───── Data extracts ─────
(** Tunnelling keeps the packet.  [Encapsulator] emits a fresh packet whose payload is the
    original packet, byte for byte, behind a 20-byte header with protocol 4, the agent's
    address as source, the care-of address of the node's first binding as destination and
    20 more bytes of length, and routes it to that care-of address. *)
Theorem Encapsulator_push_spec m mem2 srcIp p i l s :
  ip_packet p i l -> in32 srcIp ->
  Forall (fun b => in32 (mi_careOfAddress b)) (ha_mobility_bindings s) ->
  let dst := Encapsulator_get_destination_ip (ha_mobility_bindings s) (i_dst i) in
  exists q sum,
    Encapsulator_push (Some m) mem2 srcIp p s = Ok (tt, s, [Kill p; Push 0 q]) /\
    ip_packet q (IpHdr 69 (i_tos i) (htons (20 + ntohs (i_len i))) 0 0 200 4 sum srcIp dst)
      (pk_data p) /\
    dst_ip_anno q = Some dst.
Proof.
  intros Hip Hs Hb dst.
  destruct (Encapsulator_push_run m mem2 srcIp p i l s Hip Hs Hb) as (q & Hq & Hd & Ha & _).
  eexists q, _. split; [exact Hq|]. split; [|exact Ha]. split; [exact Hd|].
  pose proof Hip as [_ []]. pose proof (get_destination_ip_range _ (i_dst i) Hb ltac:(done)).
  constructor; cbn; auto with wire.
Qed.

Definition sample_inner : ip_hdr := IpHdr 69 0 (htons 20) 0 0 64 1 0 5 33554442.
Lemma sample_inner_packet : ip_packet (bare (enc_ip sample_inner)) sample_inner [].
Proof. split; [reflexivity|sample_ok]. Qed.
Lemma sample_ha_range :
  Forall (fun b => in32 (mi_careOfAddress b)) (ha_mobility_bindings sample_ha).
Proof. repeat constructor; cbv; congruence. Qed.

Theorem Encapsulator_push_spec_witness :
  exists q sum,
    Encapsulator_push (Some (fun _ => 0)) None 7 (bare (enc_ip sample_inner)) sample_ha =
      Ok (tt, sample_ha, [Kill (bare (enc_ip sample_inner)); Push 0 q]) /\
    ip_packet q (IpHdr 69 0 (htons 40) 0 0 200 4 sum 7 33554443) (enc_ip sample_inner) /\
    dst_ip_anno q = Some 33554443.
Proof.
  apply (Encapsulator_push_spec (fun _ => 0) None 7 _ _ _ sample_ha sample_inner_packet);
    [cbv; split; congruence|apply sample_ha_range].
Defined.

Lemma outer_checksum s srcIp i d :
  bytes_ok d -> Z.of_nat (length d) < 131052 ->
  ip_verifies (outer_header s srcIp i (click_in_cksum (enc_ip (outer_header s srcIp i 0) ++ d)))
  <-> wsum d mod 65535 = 0.
Proof.
  intros Hd Hl. set (o := enc_ip (outer_header s srcIp i 0)).
  assert (Ho : bytes_ok o) by (unfold o; auto with bytes).
  pose proof (cksum_range (o ++ d)) as Hc. set (c := click_in_cksum (o ++ d)) in *.
  assert (Hset : enc_ip (outer_header s srcIp i c) = wrn 2 o 10 c) by reflexivity.
  unfold ip_verifies. rewrite Hset, cksum_zero_iff by
    (rewrite ?length_wrn; auto with bytes; cbn; lia).
  rewrite wsum_set_field by (done || (cbn; lia)).
  assert (Hpos : 0 < wsum o).
  { unfold o, outer_header, enc_ip. cbn -[Z.modulo Z.div Z.add Z.mul].
    match goal with |- 0 < _ + ?x => assert (0 <= x) end; [|zdm].
    repeat match goal with |- context [?a mod 256] =>
      pose proof (Z.mod_pos_bound a 256 ltac:(lia)); generalize dependent (a mod 256); intros end.
    lia. }
  pose proof (wsum_bounds d Hd) as [Hw _].
  assert (Hcv : c = 65535 - ocfold (wsum o + wsum d)).
  { unfold c. rewrite click_in_cksum_spec, wsum_app; [done|done| |].
    - apply bytes_ok_app; by split.
    - rewrite length_app, Nat2Z.inj_add. change (Z.of_nat (length o)) with 20. lia. }
  destruct (ocfold_spec (wsum o + wsum d)) as (k & Hk & Hs & Hr); [lia|].
  replace (wsum o + c) with (65535 * (k + 1) - wsum d) by lia.
  split; [intros [_ H]|intros H; split; [lia|]]; zdm.
Qed.

(** The outer header checksum is computed over the whole encapsulated packet, so it
    verifies exactly when the 16-bit words of the inner packet add up to a multiple of 65535:
    it does for an inner packet all of whose words are covered by verifying Internet
    checksums (an ICMP message), and in general not for UDP or TCP. *)
Theorem encapsulation_checksum m mem2 srcIp p i l s :
  ip_packet p i l -> in32 srcIp ->
  Forall (fun b => in32 (mi_careOfAddress b)) (ha_mobility_bindings s) ->
  bytes_ok (pk_data p) -> Z.of_nat (length (pk_data p)) < 131052 ->
  exists q o,
    Encapsulator_push (Some m) mem2 srcIp p s = Ok (tt, s, [Kill p; Push 0 q]) /\
    pk_data q = enc_ip o ++ pk_data p /\
    (ip_verifies o <-> wsum (pk_data p) mod 65535 = 0).
Proof.
  intros Hip Hs Hb Hd Hl.
  destruct (Encapsulator_push_run m mem2 srcIp p i l s Hip Hs Hb) as (q & Hq & Hdq & _).
  eexists q, _. split; [exact Hq|]. split; [exact Hdq|]. by apply outer_checksum.
Qed.

Theorem encapsulation_checksum_witness :
  exists q o,
    Encapsulator_push (Some (fun _ => 0)) None 7 (bare (enc_ip sample_inner)) sample_ha =
      Ok (tt, sample_ha, [Kill (bare (enc_ip sample_inner)); Push 0 q]) /\
    pk_data q = enc_ip o ++ enc_ip sample_inner /\
    (ip_verifies o <-> wsum (enc_ip sample_inner) mod 65535 = 0).
Proof.
  apply (encapsulation_checksum (fun _ => 0) None 7 _ _ _ sample_ha sample_inner_packet);
    [cbv; split; congruence|apply sample_ha_range|apply enc_ip_ok|simpl; lia].
Defined.

(** A node that registers again without deregistering keeps its old tunnel: the new
    binding is appended behind the old one, and [Encapsulator] uses the first. *)
Theorem reregistration_keeps_old_tunnel m s q i u r :
  carries_req 0 q i u r -> rq_type r = 1 -> acceptance (ha_mobility_bindings s) r = 0 ->
  rq_home_address r <> rq_care_of_address r ->
  exists s' t, RegRep_push (Some m) q s = Ok (tt, s', t) /\
    Encapsulator_get_destination_ip (ha_mobility_bindings s') (rq_home_address r) =
    (if bound (ha_mobility_bindings s) (rq_home_address r)
     then Encapsulator_get_destination_ip (ha_mobility_bindings s) (rq_home_address r)
     else rq_care_of_address r).
Proof.
  intros Hc Ht Ha Hne. destruct (RegRep_push_run m s q i u r Hc Ht) as (p & i' & u' & H & _).
  rewrite Ha in H. eexists _, _. split; [exact H|]. simpl ha_mobility_bindings.
  destruct (bound (ha_mobility_bindings s) (rq_home_address r)) eqn:E.
  - by apply get_destination_ip_rebind_old.
  - by apply get_destination_ip_rebind_new.
Qed.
─────
• Exercise goal: Lines with the string "repeat": pick each one out of the material and return it.

• Solution:
Proof. repeat constructor; cbv; congruence. Qed.
    repeat match goal with |- context [?a mod 256] =>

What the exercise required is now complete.